The paper's senior author is Judith Shizuru, MD, PhD, professor of medicine. The lead authors are research associate Akanksha Chhabra, PhD, and former graduate students Aaron Ring, MD, PhD, and Kipp Weiskopf, MD, PhD.
To successfully transplant blood stem cells, a patient's own population of blood stem cells must be killed. Currently, this is done using chemotherapy or radiotherapy, treatments that are toxic enough to damage a variety of organs and even result in death. "The chemotherapy and radiation used for transplant damage DNA and can cause both immediate problems and long-term damage to many tissues in the body," Shizuru said. "Among the many known toxic side effects, these treatments can cause damage to the liver, reproductive organs and brain, potentially causing seizures and impairing neurological development and growth in children." For these reasons, blood stem cell transplantation is used only when the risks of serious disease outweigh the complications from the transplant.
To avoid these terrible side effects, the Stanford researchers composed a symphony of biological instruments that clear the way for blood stem cell transplantation without the use of chemotherapy or radiotherapy.
The scientists started with an antibody against a cell surface protein called c-kit, which is a primary marker of blood stem cells. Attaching the antibody to c-kit resulted in depletion of blood stem cells in immune-deficient mice. "However, this antibody alone would not be effective in immune-competent recipients, who represent a majority of potential bone marrow transplant recipients," Chhabra said. The researchers sought to enhance the effectiveness by combining it with antibodies or with biologic agents that block another cell surface protein called CD47. Blocking CD47 liberated macrophages to "eat" target cells covered with c-kit antibody, Chhabra said.
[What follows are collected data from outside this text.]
(* ===== verification/Proc.v ===== *)
(** * Other processes, and their files

    The programs beside the agent daemon have memories of their own.  [Proc G] is a
    process with memory [G], the history of its requests and the files of the node;
    the environment answers its requests as it does for the daemon.  On top of it are
    the functions of [stdio] the programs use.  A [FILE] is its path and its position;
    the environment says whether an operation succeeds and how much of a buffer
    [fwrite] stores, the contents follow from the operations. *)

From stdpp Require Export gmap.
From S2P Require Import Prelude CString World.

Open Scope Z_scope.

Abbreviation Files := (gmap string string).

Record Proc (G : Type) : Type := mkProc {
  p_trace : Trace;
  p_fs : Files;
  p_mem : G
}.
Arguments mkProc {G} _ _ _.
Arguments p_trace {G} _.
Arguments p_fs {G} _.
Arguments p_mem {G} _.

Record FILE : Set := mkFILE { f_path : string; f_pos : nat }.

(** The modes of [fopen] the programs use: ["r"], ["r+"], ["w"], ["w+"], ["a+"]. *)
Inductive mode : Set := MR | MRplus | MW_ | MWplus | MAplus.

(** A stream of [content] after [data] was written at [pos]: a gap reads as NULs. *)
Fixpoint nuls (n : nat) : string :=
  match n with O => EmptyString | S n => String NUL (nuls n) end.
Definition overwrite (pos : nat) (data content : string) : string :=
  String.append (take pos content)
    (String.append (nuls (pos - String.length content))
      (String.append data (drop (pos + String.length data) content))).

Section proc.
Context `{E : Env} {G : Type}.

Definition req (c : Call) : M (Proc G) (resp c) := λ s,
  let r := answer (p_trace s) c in
  (Val r, mkProc (Ev c r :: p_trace s) (p_fs s) (p_mem s)).

Definition mem {A} (f : G → A) : M (Proc G) A := gets (f ∘ p_mem).
Definition upd (f : G → G) : M (Proc G) unit :=
  modify (λ s, mkProc (p_trace s) (p_fs s) (f (p_mem s))).
Definition files (f : Files → Files) : M (Proc G) unit :=
  modify (λ s, mkProc (p_trace s) (f (p_fs s)) (p_mem s)).

(** The contents of a path; [stat] finds a file exactly if it has contents. *)
Definition contents (path : string) : M (Proc G) (option string) := gets (λ s, p_fs s !! path).

Definition fopen (path : string) (m : mode) : M (Proc G) (option FILE) :=
  ok ← req (CFileOp "fopen");
  c ← contents path;
  if negb ok || streq path EmptyString then mret None else
  match m, c with
  | (MR | MRplus), None => mret None
  | (MR | MRplus), Some _ | MAplus, Some _ => mret (Some (mkFILE path 0))
  | (MW_ | MWplus), _ | MAplus, None =>
      files (insert path EmptyString);;
      mret (Some (mkFILE path 0))
  end.

(** [fclose(f) == 0]. *)
Definition fclose (f : FILE) : M (Proc G) bool := req (CClose (f_path f)).

(** What is left to read. *)
Definition unread (f : FILE) : M (Proc G) string :=
  c ← contents (f_path f);
  mret (drop (f_pos f) (default EmptyString c)).

(** [fseek(f, 0, SEEK_SET) == 0]. *)
Definition fseek0 (f : FILE) : M (Proc G) (bool * FILE) :=
  ok ← req (CFileOp "fseek");
  mret (if (ok : bool) then (true, mkFILE (f_path f) 0) else (false, f)).

(** [fwrite(data, 1, strlen(data), f)]. *)
Definition fwrite (data : string) (f : FILE) : M (Proc G) (Z * FILE) :=
  n ← req (CWrite (f_path f) data);
  let stored := take (Z.to_nat n) data in
  c ← contents (f_path f);
  files (insert (f_path f) (overwrite (f_pos f) stored (default EmptyString c)));;
  mret (Z.of_nat (String.length stored),
        mkFILE (f_path f) (f_pos f + String.length stored)).

(** [ftruncate(fileno(f), 0) > -1]. *)
Definition ftruncate0 (f : FILE) : M (Proc G) bool :=
  ok ← req (CFileOp "ftruncate");
  if (ok : bool) then files (insert (f_path f) EmptyString);; mret true else mret false.

(** [rename(from, to) == 0]. *)
Definition rename (from to : string) : M (Proc G) bool :=
  ok ← req (CFileOp "rename");
  c ← contents from;
  match c with
  | Some c => if (ok : bool) then files (insert to c ∘ delete from);; mret true else mret false
  | None => mret false
  end.

(** [remove(path)]. *)
Definition remove (path : string) : M (Proc G) unit :=
  ok ← req (CUnlink path);
  if (ok : bool) then files (delete path) else mret tt.

(** ** Rules *)

Lemma wp_req c (Q : outcome (resp c) → Proc G → Prop) s :
  (∀ r, r = answer (p_trace s) c →
    Q (Val r) (mkProc (Ev c r :: p_trace s) (p_fs s) (p_mem s))) → wp (req c) Q s.
Proof. unfold wp. simpl. auto. Qed.

End proc.

(** [pw_auto] runs straight-line code of a process, as [wp_auto] does for the
    daemon. *)
Ltac pw_prim :=
  lazymatch goal with
  | |- wp (req ?c) _ _ => apply (wp_req c); intros ? ?; cbn [valQ thenQ p_trace p_fs p_mem]
  | |- wp (mem _) _ _ => apply wp_gets; cbn [valQ thenQ p_mem compose]
  | |- wp (contents _) _ _ => apply wp_gets; cbn [valQ thenQ p_fs]
  | |- wp (upd _) _ _ => apply wp_modify; cbn [valQ thenQ p_trace p_fs p_mem]
  | |- wp (files _) _ _ => apply wp_modify; cbn [valQ thenQ p_trace p_fs p_mem]
  | |- _ => wp_prim
  end.
Ltac pw_auto := repeat pw_prim.

(** What a run leaves of the memory of a process. *)
Lemma steps_req `{Env} {G A : Type} (f : G → A) c :
  steps (keeps (f ∘ p_mem)) (req (G:=G) c).
Proof. by intros s. Qed.

Lemma steps_mem `{Env} {G A B : Type} (f : G → A) (g : G → B) :
  steps (keeps (f ∘ p_mem)) (mem g).
Proof. by intros s. Qed.

#[export] Hint Resolve steps_req steps_mem : steps.
#[export] Hint Extern 1 (steps (keeps (_ ∘ p_mem)) (upd _)) => intros ?; reflexivity : steps.

(** The run makes only requests that satisfy [Φ]. *)
Definition traced {G : Type} (Φ : Call → Prop) : relation (Proc G) := λ s s',
  ∃ new, p_trace s' = new ++ p_trace s ∧ Forall (λ e, Φ (request e)) new.

#[export] Instance traced_preorder {G : Type} (Φ : Call → Prop) : PreOrder (traced (G:=G) Φ).
Proof.
  split.
  - intros s. by exists [].
  - intros s1 s2 s3 (n1 & E1 & H1) (n2 & E2 & H2). exists (n2 ++ n1).
    rewrite E2, E1, app_assoc. split; [done|]. by apply Forall_app.
Qed.

(** It also leaves memory and files alone. *)
Definition asks {G : Type} (Φ : Call → Prop) : relation (Proc G) := λ s s',
  p_mem s' = p_mem s ∧ p_fs s' = p_fs s ∧ traced Φ s s'.

#[export] Instance asks_preorder {G : Type} (Φ : Call → Prop) : PreOrder (asks (G:=G) Φ).
Proof.
  split.
  - by intros s.
  - intros s1 s2 s3 (M1 & F1 & T1) (M2 & F2 & T2).
    split_and!; [congruence..|]. by etrans.
Qed.

Lemma does_req `{Env} {G : Type} (Φ : Call → Prop) c : Φ c → does (asks Φ) (req (G:=G) c).
Proof.
  intros Hc s. apply (wp_req c). intros r _. split_and!; [done..|]. exists [Ev c r]. auto.
Qed.

Lemma does_mem {G A : Type} (R : relation (Proc G)) `{!Reflexive R} (f : G → A) : does R (mem f).
Proof. by apply does_gets. Qed.

Lemma does_upd_traced {G : Type} (Φ : Call → Prop) f : does (traced Φ) (upd (G:=G) f).
Proof. intros s. apply wp_modify. by exists []. Qed.

Lemma does_traced {G A : Type} (Φ : Call → Prop) (m : M (Proc G) A) :
  does (asks Φ) m → does (traced Φ) m.
Proof. intros H. eapply does_mono; [exact H|]. by intros ?? (_ & _ & ?). Qed.

#[export] Hint Resolve does_mem does_upd_traced : does.
#[export] Hint Extern 3 (does (traced _) _) => apply does_traced : does.
#[export] Hint Extern 1 (does (asks _) (req ?c)) => apply (does_req _ c) : does.

(** A system on which no file operation fails, and one on which every write to
    [path] is complete. *)
Definition steady `{Env} : Prop :=
  (∀ t op, answer t (CFileOp op) = true) ∧ (∀ t p, answer t (CClose p) = true)
  ∧ (∀ t p, answer t (CUnlink p) = true).
Definition writable `{Env} (path : string) : Prop :=
  ∀ t d, answer t (CWrite path d) = Z.of_nat (String.length d).

(** ** Rules for a steady system

    Each rule says what an operation does to the files; what it adds to the history
    does not matter. *)

Section steady.
Context `{E : Env} {G : Type} (Hst : steady).
Implicit Types (fs : Files) (g : G).

Lemma wp_fileop op (Q : outcome bool → Proc G → Prop) t fs g :
  (∀ t', Q (Val true) (mkProc t' fs g)) → wp (req (CFileOp op)) Q (mkProc t fs g).
Proof. intros H. apply wp_req. intros r ->. destruct Hst as (Hf & _). cbn. rewrite Hf. apply H. Qed.

Lemma wp_fclose f (Q : outcome bool → Proc G → Prop) t fs g :
  (∀ t', Q (Val true) (mkProc t' fs g)) → wp (fclose f) Q (mkProc t fs g).
Proof. intros H. apply wp_req. intros r ->. destruct Hst as (_ & Hc & _). cbn. rewrite Hc. apply H. Qed.

Lemma wp_fopen_read path m c (Q : outcome (option FILE) → Proc G → Prop) t fs g :
  m = MR ∨ m = MRplus ∨ m = MAplus →
  path ≠ EmptyString → fs !! path = Some c →
  (∀ t', Q (Val (Some (mkFILE path 0))) (mkProc t' fs g)) →
  wp (fopen path m) Q (mkProc t fs g).
Proof.
  intros Hm Hp Hc HQ. unfold fopen. apply wp_bind, wp_fileop. intros t'. cbn [thenQ].
  apply wp_bind, wp_gets. cbn [thenQ p_fs]. rewrite Hc.
  assert (streq path EmptyString = false) as -> by (by destruct path).
  destruct Hm as [->|[->| ->]]; apply HQ.
Qed.

Lemma wp_fopen_create path m (Q : outcome (option FILE) → Proc G → Prop) t fs g :
  m = MW_ ∨ m = MWplus ∨ (m = MAplus ∧ fs !! path = None) → path ≠ EmptyString →
  (∀ t', Q (Val (Some (mkFILE path 0))) (mkProc t' (<[path := EmptyString]> fs) g)) →
  wp (fopen path m) Q (mkProc t fs g).
Proof.
  intros Hm Hp HQ. unfold fopen. apply wp_bind, wp_fileop. intros t'. cbn [thenQ].
  apply wp_bind, wp_gets. cbn [thenQ p_fs].
  assert (streq path EmptyString = false) as -> by (by destruct path).
  destruct Hm as [->|[->|[-> ->]]]; apply wp_bind, wp_modify; cbn; apply HQ.
Qed.

Lemma wp_unread f c (Q : outcome string → Proc G → Prop) t fs g :
  fs !! f_path f = Some c → Q (Val (drop (f_pos f) c)) (mkProc t fs g) →
  wp (unread f) Q (mkProc t fs g).
Proof. intros Hc HQ. unfold unread. apply wp_bind, wp_gets. cbn [thenQ p_fs]. by rewrite Hc. Qed.

Lemma wp_fseek0 f (Q : outcome (bool * FILE) → Proc G → Prop) t fs g :
  (∀ t', Q (Val (true, mkFILE (f_path f) 0)) (mkProc t' fs g)) → wp (fseek0 f) Q (mkProc t fs g).
Proof. intros HQ. apply wp_bind, wp_fileop. intros t'. apply HQ. Qed.

Lemma wp_ftruncate0 f (Q : outcome bool → Proc G → Prop) t fs g :
  (∀ t', Q (Val true) (mkProc t' (<[f_path f := EmptyString]> fs) g)) →
  wp (ftruncate0 f) Q (mkProc t fs g).
Proof. intros HQ. apply wp_bind, wp_fileop. intros t'. apply wp_bind, wp_modify. apply HQ. Qed.

Lemma wp_rename from to c (Q : outcome bool → Proc G → Prop) t fs g :
  fs !! from = Some c →
  (∀ t', Q (Val true) (mkProc t' (<[to := c]> (delete from fs)) g)) →
  wp (rename from to) Q (mkProc t fs g).
Proof.
  intros Hc HQ. apply wp_bind, wp_fileop. intros t'. apply wp_bind, wp_gets. cbn [thenQ p_fs].
  rewrite Hc. apply wp_bind, wp_modify. apply HQ.
Qed.

Lemma wp_remove path (Q : outcome unit → Proc G → Prop) t fs g :
  (∀ t', Q (Val tt) (mkProc t' (delete path fs) g)) → wp (remove path) Q (mkProc t fs g).
Proof.
  intros HQ. apply wp_bind, (wp_req (CUnlink path)). intros r ->.
  destruct Hst as (_ & _ & Hu). cbn [thenQ p_trace]. rewrite Hu. apply wp_modify. apply HQ.
Qed.

(** A write at the end of a file appends. *)
Lemma wp_fwrite_end data f c (Q : outcome (Z * FILE) → Proc G → Prop) t fs g :
  writable (f_path f) → fs !! f_path f = Some c → f_pos f = String.length c →
  (∀ t', Q (Val (Z.of_nat (String.length data),
                 mkFILE (f_path f) (String.length (String.append c data))))
           (mkProc t' (<[f_path f := String.append c data]> fs) g)) →
  wp (fwrite data f) Q (mkProc t fs g).
Proof.
  intros Hw Hc Hpos HQ. unfold fwrite. apply wp_bind, (wp_req (CWrite (f_path f) data)). intros r ->.
  cbn [thenQ p_trace p_fs p_mem]. rewrite (Hw t data : answer t (CWrite (f_path f) data) = _), Nat2Z.id, take_all by lia.
  apply wp_bind, wp_gets. cbn [thenQ p_fs]. rewrite Hc. apply wp_bind, wp_modify. cbn.
  apply wp_ret. rewrite Hpos, <-length_append.
  replace (overwrite (String.length c) data c) with (String.append c data); [apply HQ|].
  unfold overwrite. rewrite take_all, Nat.sub_diag, drop_all by lia. cbn.
  by rewrite append_nil_r.
Qed.
End steady.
With the CD47 marker blocked and the antibody attached to c-kit proteins, the immune system effectively depleted the animals' blood-forming stem cells, clearing the way for transplanted blood stem cells from a donor to take up residence in the bone marrow and generate a whole new blood and immune system.
Comparing blood stem cell transplants to planting a new field of crops, Shizuru noted that the researchers not only found a safer way to clear the field for planting, but "we also used safer techniques to seed the new blood-generating cells." Currently, bone marrow transplants involve a mix of cells that includes blood stem cells as well as various immune cells from the donor, which can attack the tissue of the transplant recipient. This immune attack results in what is called graft-versus-host disease, which can damage tissues and even kill patients.
Building on knowledge gained from previous research, the team purified the donor tissue so that it contained only blood stem cells and not the other immune cells that cause graft-versus-host disease.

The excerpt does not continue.